Looked like he’d be out here for some time. He sat down next to Sportacus, rather than standing around looking dumb and tiring his legs out.

The ground was cold and damp. Robbie shivered and rubbed his arms for friction to stave off the chill. He should’ve brought a coat, then again he hadn’t thought that this day would end with him babysitting his nemesis.

Sportacus started playing with the bottle of water, and judging by the sloshing noise it made it had to be half empty, right until he dropped it when the usual perfect hand to eye coordination failed him and looked down at the bottle like it had deeply betrayed him as it rolled away.

It struck Robbie that he’d never asked what any other person should’ve done by this point; “how are you actually feeling?”

Sportacus made a vague hand wiggle that reminded of the one Stephanie had done to sum up the situation.

“You… you have been drunk before? Right?”

“No.”

It figured. Sportacus couldn’t even eat candy, for starters, and went to bed the same time as a preschooler. He was the poster child of straight edge, so of course he hadn’t. “Mazel Tov then, I suppose.”
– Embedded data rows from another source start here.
(** * Chat-transcript PDF export: [backend/open_webui/utils/pdf_generator.py]

    A shallow embedding of the module's HTML assembly pipeline
    ([contains_rtl], [fix_rtl], [PDFGenerator.format_timestamp],
    [PDFGenerator._build_html_message], [PDFGenerator._generate_html_body],
    [PDFGenerator.generate_chat_pdf]) together with the properties the
    specification states about it.

    Python values are modelled by an inductive type of JSON-like values, a
    Python [str] by the list of its Unicode code points, a message
    ([Dict[str, Any]]) by a finite map from keys to values, a raised
    exception by the [Raise] constructor of [result].  The third-party
    functions the module calls ([textwrap.wrap], [arabic_reshaper.reshape],
    [bidi.algorithm.get_display], [datetime.fromtimestamp], the Unicode case
    tables behind [str.title], the FPDF engine, the file system) are the
    fields of the class [Libraries]; what is assumed about them is stated
    library by library in [WrapSpec], [ShapingSpec], [CaseSpec] and
    [ClockSpec], and each theorem names the ones it rests on. *)

From Stdlib Require Import ZArith List Bool Lia.
From stdpp Require Import base option list gmap strings.

Local Open Scope Z_scope.
#[local] Set Warnings "-register-all".

(** ** Strings *)

(** A Python [str]: the sequence of its code points. *)
Abbreviation str := (list Z).

(** The code points of an ASCII literal. *)
Definition lit (s : string) : str :=
  map (fun a => Z.of_N (Ascii.N_of_ascii a)) (String.list_ascii_of_string s).

(** [s.replace(c, rep)] for a one-character pattern [c]. *)
Definition replace (c : Z) (rep : str) (s : str) : str :=
  flat_map (fun x => if x =? c then rep else [x]) s.

(** [sep.join(parts)]. *)
Fixpoint join (sep : str) (parts : list str) : str :=
  match parts with
  | [] => []
  | [p] => p
  | p :: rest => p ++ sep ++ join sep rest
  end.

(** Number of occurrences of the code point [c] in [s]. *)
Definition count (c : Z) (s : str) : nat :=
  length (filter (fun x => x = c) s).

(** ** Exceptions and results *)

Inductive exn : Type :=
| ValueError
| TypeError
| OverflowError
| OSError
| AttributeError
| IndexError
| FileNotFoundError
| RuntimeError.

Inductive result (A : Type) : Type :=
| Ok (a : A)
| Raise (e : exn).
Arguments Ok {A} a.
Arguments Raise {A} e.

#[global] Instance result_ret : MRet result := fun A a => Ok a.
#[global] Instance result_bind : MBind result := fun A B f r =>
  match r with
  | Ok a => f a
  | Raise e => Raise e
  end.

(** [try: body except (e1, e2, ...): handler]. *)
Definition try_except {A} (body : result A) (caught : exn -> bool)
    (handler : exn -> result A) : result A :=
  match body with
  | Ok a => Ok a
  | Raise e => if caught e then handler e else Raise e
  end.

(** [[f(x) for x in xs]]: evaluated left to right, the first exception
    leaves the comprehension. *)
Fixpoint list_comprehension {A B} (f : A -> result B) (xs : list A)
    : result (list B) :=
  match xs with
  | [] => Ok []
  | x :: rest =>
      y ← f x;
      ys ← list_comprehension f rest;
      Ok (y :: ys)
  end.

(** ** Python values *)

(** A Python [float]: not-a-number, an infinity, or [m * 2^e]. *)
Inductive pyfloat : Type :=
| FNan
| FInf (negative : bool)
| FFinite (m e : Z).

Inductive value : Type :=
| VNone
| VBool (b : bool)
| VInt (n : Z)
| VFloat (f : pyfloat)
| VStr (s : str)
| VList (items : list value)
| VDict (items : list (str * value)).

(** Truth value of an object, as tested by [x if v else y]. *)
Definition truthy (v : value) : bool :=
  match v with
  | VNone => false
  | VBool b => b
  | VInt n => negb (n =? 0)
  | VFloat (FFinite m _) => negb (m =? 0)
  | VFloat _ => true
  | VStr s => match s with [] => false | _ => true end
  | VList l => match l with [] => false | _ => true end
  | VDict d => match d with [] => false | _ => true end
  end.

(** Instances of [int] or [float] ([bool] is a subclass of [int]). *)
Definition is_number (v : value) : bool :=
  match v with
  | VBool _ | VInt _ | VFloat _ => true
  | _ => false
  end.

(** A message: [Dict[str, Any]]. *)
Abbreviation message := (gmap string value).

(** [d.get(key, default)]. *)
Definition get (d : message) (key : string) (default : value) : value :=
  match d !! key with
  | Some v => v
  | None => default
  end.

(** ** [html.escape] *)

Definition AMP : Z := 38.
Definition LT : Z := 60.
Definition GT : Z := 62.
Definition QUOT : Z := 34.
Definition APOS : Z := 39.
Definition NEWLINE : Z := 10.
Definition SPACE : Z := 32.

(** The string operations of [html.escape(s, quote=True)], in the order of
    the library: the ampersand is replaced first. *)
Definition escape_str (s : str) : str :=
  let s := replace AMP (lit "&amp;") s in
  let s := replace LT (lit "&lt;") s in
  let s := replace GT (lit "&gt;") s in
  let s := replace QUOT (lit "&quot;") s in
  let s := replace APOS (lit "&#x27;") s in
  s.

(** What [html.escape] writes for one character. *)
Definition escape_char (c : Z) : str :=
  if c =? AMP then lit "&amp;"
  else if c =? LT then lit "&lt;"
  else if c =? GT then lit "&gt;"
  else if c =? QUOT then lit "&quot;"
  else if c =? APOS then lit "&#x27;"
  else [c].

(** [escape(v)]: [v.replace] exists on strings only. *)
Definition escape (v : value) : result str :=
  match v with
  | VStr s => Ok (escape_str s)
  | _ => Raise AttributeError
  end.

(** ** The RTL detector *)

(** The character class of [rtl_re], range by range as written. *)
Definition rtl_re : list (Z * Z) :=
  [ (0x0600, 0x06FF); (0x0590, 0x05FF); (0x0750, 0x077F);
    (0xFB50, 0xFDFF); (0xFE70, 0xFEFF); (0x0700, 0x074F);
    (0x0780, 0x07BF) ].

(** The character class U+0600-U+06FF tested in [fix_rtl]. *)
Definition arabic_re : list (Z * Z) := [ (0x0600, 0x06FF) ].

Definition in_class (class : list (Z * Z)) (c : Z) : bool :=
  existsb (fun r => (fst r <=? c) && (c <=? snd r)) class.

(** [bool(re.search(class, text))] for a one-character class. *)
Definition re_search (class : list (Z * Z)) (text : str) : bool :=
  existsb (in_class class) text.

Definition contains_rtl (text : str) : bool := re_search rtl_re text.

(** ** The libraries the module calls *)

(** A [datetime] object, to the second. *)
Record datetime : Type := MkDatetime {
  year : Z; month : Z; day : Z; hour : Z; minute : Z; second : Z
}.

(** A [pathlib.Path], by its string. *)
Abbreviation path := (list Z).

Class Libraries : Type := {
  (** [textwrap.wrap(text, width=width)], for a positive width (the module
      passes 75; the library raises [ValueError] on the others). *)
  wrap : str -> Z -> list str;
  (** [arabic_reshaper.reshape(line)] *)
  reshape : str -> str;
  (** [bidi.algorithm.get_display(line)] *)
  get_display : str -> str;
  (** The Unicode database behind [str.title]: the title-case mapping of a
      code point, the lower-case mapping of the code point at an index of a
      string, and the [Cased] property. *)
  to_title_full : Z -> str;
  lower_ucs4 : str -> nat -> Z -> str;
  is_cased : Z -> bool;
  (** [datetime.fromtimestamp(timestamp)], in the host's local time. *)
  fromtimestamp : value -> result datetime;
  (** [Path.exists()] and [site.getsitepackages()]. *)
  path_exists : path -> bool;
  getsitepackages : list path;
  (** The FPDF engine: the document under construction and the methods
      [generate_chat_pdf] calls on it. *)
  pdf : Type;
  FPDF : pdf;
  add_page : pdf -> result pdf;
  add_font : str -> str -> str -> pdf -> result pdf;
  set_font : str -> Z -> pdf -> result pdf;
  set_fallback_fonts : list str -> pdf -> result pdf;
  set_auto_page_break : bool -> Z -> pdf -> result pdf;
  write_html : str -> pdf -> result pdf;
  output : pdf -> result (list Byte.byte)
}.

Section Generator.
Context {L : Libraries}.

(** ** The RTL normalizer *)

Definition fix_rtl (text : str) (width : Z) : str :=
  let wrapped_lines := wrap text width in
  let processed_lines :=
    fold_left
      (fun processed_lines line =>
         let line :=
           if re_search arabic_re line then reshape line else line in
         processed_lines ++ [get_display line])
      wrapped_lines [] in
  join [NEWLINE] processed_lines.

(** ** [str.title] *)

(** The loop of [str.title]: a character that follows a cased character is
    lower-cased, any other one is title-cased. *)
Fixpoint do_title (whole : str) (i : nat) (rest : str)
    (previous_is_cased : bool) : str :=
  match rest with
  | [] => []
  | c :: rest' =>
      (if previous_is_cased then lower_ucs4 whole i c else to_title_full c)
        ++ do_title whole (S i) rest' (is_cased c)
  end.

Definition title (s : str) : str := do_title s 0%nat s false.

(** ** The timestamp formatter *)

Definition digit (n : Z) : Z := 48 + n mod 10.

(** [%02d] and [%04d] of a field within its range. *)
Definition two_digits (n : Z) : str := [digit (n / 10); digit n].
Definition four_digits (n : Z) : str :=
  [digit (n / 1000); digit (n / 100); digit (n / 10); digit n].

(** [%Y] as the C library of the host writes it: the decimal digits of
    the year without padding, one to four for the years 1 to 9999 of a
    [datetime]. *)
Definition year_digits (y : Z) : str :=
  if y <? 10 then [digit y]
  else if y <? 100 then [digit (y / 10); digit y]
  else if y <? 1000 then [digit (y / 100); digit (y / 10); digit y]
  else four_digits y.

(** [date_time.strftime("%Y-%m-%d, %H:%M:%S")]. *)
Definition strftime (d : datetime) : str :=
  year_digits (year d) ++ lit "-" ++ two_digits (month d) ++ lit "-"
    ++ two_digits (day d) ++ lit ", " ++ two_digits (hour d) ++ lit ":"
    ++ two_digits (minute d) ++ lit ":" ++ two_digits (second d).

Definition format_timestamp (timestamp : value) : result str :=
  try_except
    (date_time ← fromtimestamp timestamp;
     Ok (strftime date_time))
    (fun e => match e with ValueError | TypeError => true | _ => false end)
    (fun e => Ok []).

(** ** The message renderer *)

Definition nl : str := [NEWLINE].
Definition indent (n : nat) (s : string) : str := replicate n SPACE ++ lit s.

(** The f-string of [_build_html_message]. *)
Definition html_message (role_title model date_str content : str) : str :=
  nl ++ indent 12 "<div>"
  ++ nl ++ indent 16 "<div>"
  ++ nl ++ indent 20 "<h4>"
  ++ nl ++ indent 24 "<strong>" ++ role_title ++ lit "</strong>"
  ++ nl ++ indent 24 "<span style=" ++ [QUOT] ++ lit "font-size: 12px;"
     ++ [QUOT] ++ lit ">" ++ model ++ lit "</span>"
  ++ nl ++ indent 20 "</h4>"
  ++ nl ++ indent 20 "<div> " ++ date_str ++ lit " </div>"
  ++ nl ++ indent 16 "</div>"
  ++ nl ++ indent 16 "<br/>"
  ++ nl ++ indent 16 "<br/>"
  ++ nl
  ++ nl ++ indent 16 "<div>"
  ++ nl ++ indent 20 "" ++ content
  ++ nl ++ indent 16 "</div>"
  ++ nl ++ indent 12 "</div>"
  ++ nl ++ indent 12 "<br/>"
  ++ nl ++ indent 10 "".

(** The local variables of [_build_html_message] where the f-string is
    evaluated. *)
Record locals : Type := MkLocals {
  loc_role : str;
  loc_model : str;
  loc_date_str : str;
  loc_content : str
}.

(** The statements of [_build_html_message] before the f-string. *)
Definition _build_html_message_locals (message : message) : result locals :=
  role ← escape (get message "role" (VStr (lit "user")));
  content ← escape (get message "content" (VStr []));
  let content :=
    if contains_rtl content then fix_rtl content 75 else content in
  let timestamp := get message "timestamp" VNone in
  model ← escape (if decide (role = lit "assistant")
                  then get message "model" VNone
                  else VStr []);
  formatted ← (if truthy timestamp then format_timestamp timestamp
               else Ok []);
  date_str ← escape (VStr formatted);
  let content := replace NEWLINE (lit "<br/>") content in
  Ok (MkLocals role model date_str content).

Definition _build_html_message (message : message) : result str :=
  l ← _build_html_message_locals message;
  Ok (html_message (title (loc_role l)) (loc_model l) (loc_date_str l)
        (loc_content l)).

(** ** The document assembler *)

Record ChatTitleMessagesForm : Type := MkForm {
  form_title : str;
  form_messages : list message
}.

(** The attributes of a [PDFGenerator] instance. *)
Record PDFGenerator : Type := MkGenerator {
  html_body : option str;
  messages_html : option str;
  form_data : ChatTitleMessagesForm;
  css : str
}.

(** [str(x)] of an attribute that holds a string or [None]. *)
Definition format_attr (x : option str) : str :=
  match x with
  | Some s => s
  | None => lit "None"
  end.

(** The f-string of [_generate_html_body]. *)
Definition html_document (escaped_title messages : str) : str :=
  nl ++ indent 8 "<html>"
  ++ nl ++ indent 12 "<head>"
  ++ nl ++ indent 16 "<meta name=" ++ [QUOT] ++ lit "viewport" ++ [QUOT]
     ++ lit " content=" ++ [QUOT]
     ++ lit "width=device-width, initial-scale=1.0" ++ [QUOT] ++ lit " />"
  ++ nl ++ indent 12 "</head>"
  ++ nl ++ indent 12 "<body>"
  ++ nl ++ indent 12 "<div>"
  ++ nl ++ indent 16 "<div>"
  ++ nl ++ indent 20 "<h2>" ++ escaped_title ++ lit "</h2>"
  ++ nl ++ indent 20 "" ++ messages
  ++ nl ++ indent 16 "</div>"
  ++ nl ++ indent 12 "</div>"
  ++ nl ++ indent 12 "</body>"
  ++ nl ++ indent 8 "</html>"
  ++ nl ++ indent 8 "".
“I’ve been on strong painkillers before, it feels a bit like that… I don’t like it,” Sportacus stated.

“For what?” What kind of pain could warrant strong painkillers? For all Robbie knew, the elf might get off his face on tramadol, considering current circumstances.

“I’ll show you the scars,” Sportacus gave a lopsided smile, “if you ask nicely.”

Robbie basically choked on spit in surprise. If he didn’t know better, he’d think that Sportacus was- No. Absolutely not. It couldn’t be. He coughed and cleared his throat, willing his voice down an octave from a squeak to something akin to normal, “forget that I asked. Can you stand up or walk, at all?”

The smile fell. “I… I don’t trust my legs right now.”

“As in…?”

“If I lean my head back the room begins to spin.”

“We’re outside, but okay.” Yes, he was unfortunately somewhat familiar with that. Robbie didn’t know why it happened, physiologically speaking anyway, but had dubbed it ‘shouldn’t have had that last shot of butterscotch liqueur’ level drunk.

All this from one bite of fermented apple?

“Lightweight,” Robbie mocked out loud.

“I appreciate that you want to keep me company, but, you don’t have to, really,” Sportacus said, or Robbie guessed that that’s what he was trying to anyway. “I’ll just… wait it out, I guess.”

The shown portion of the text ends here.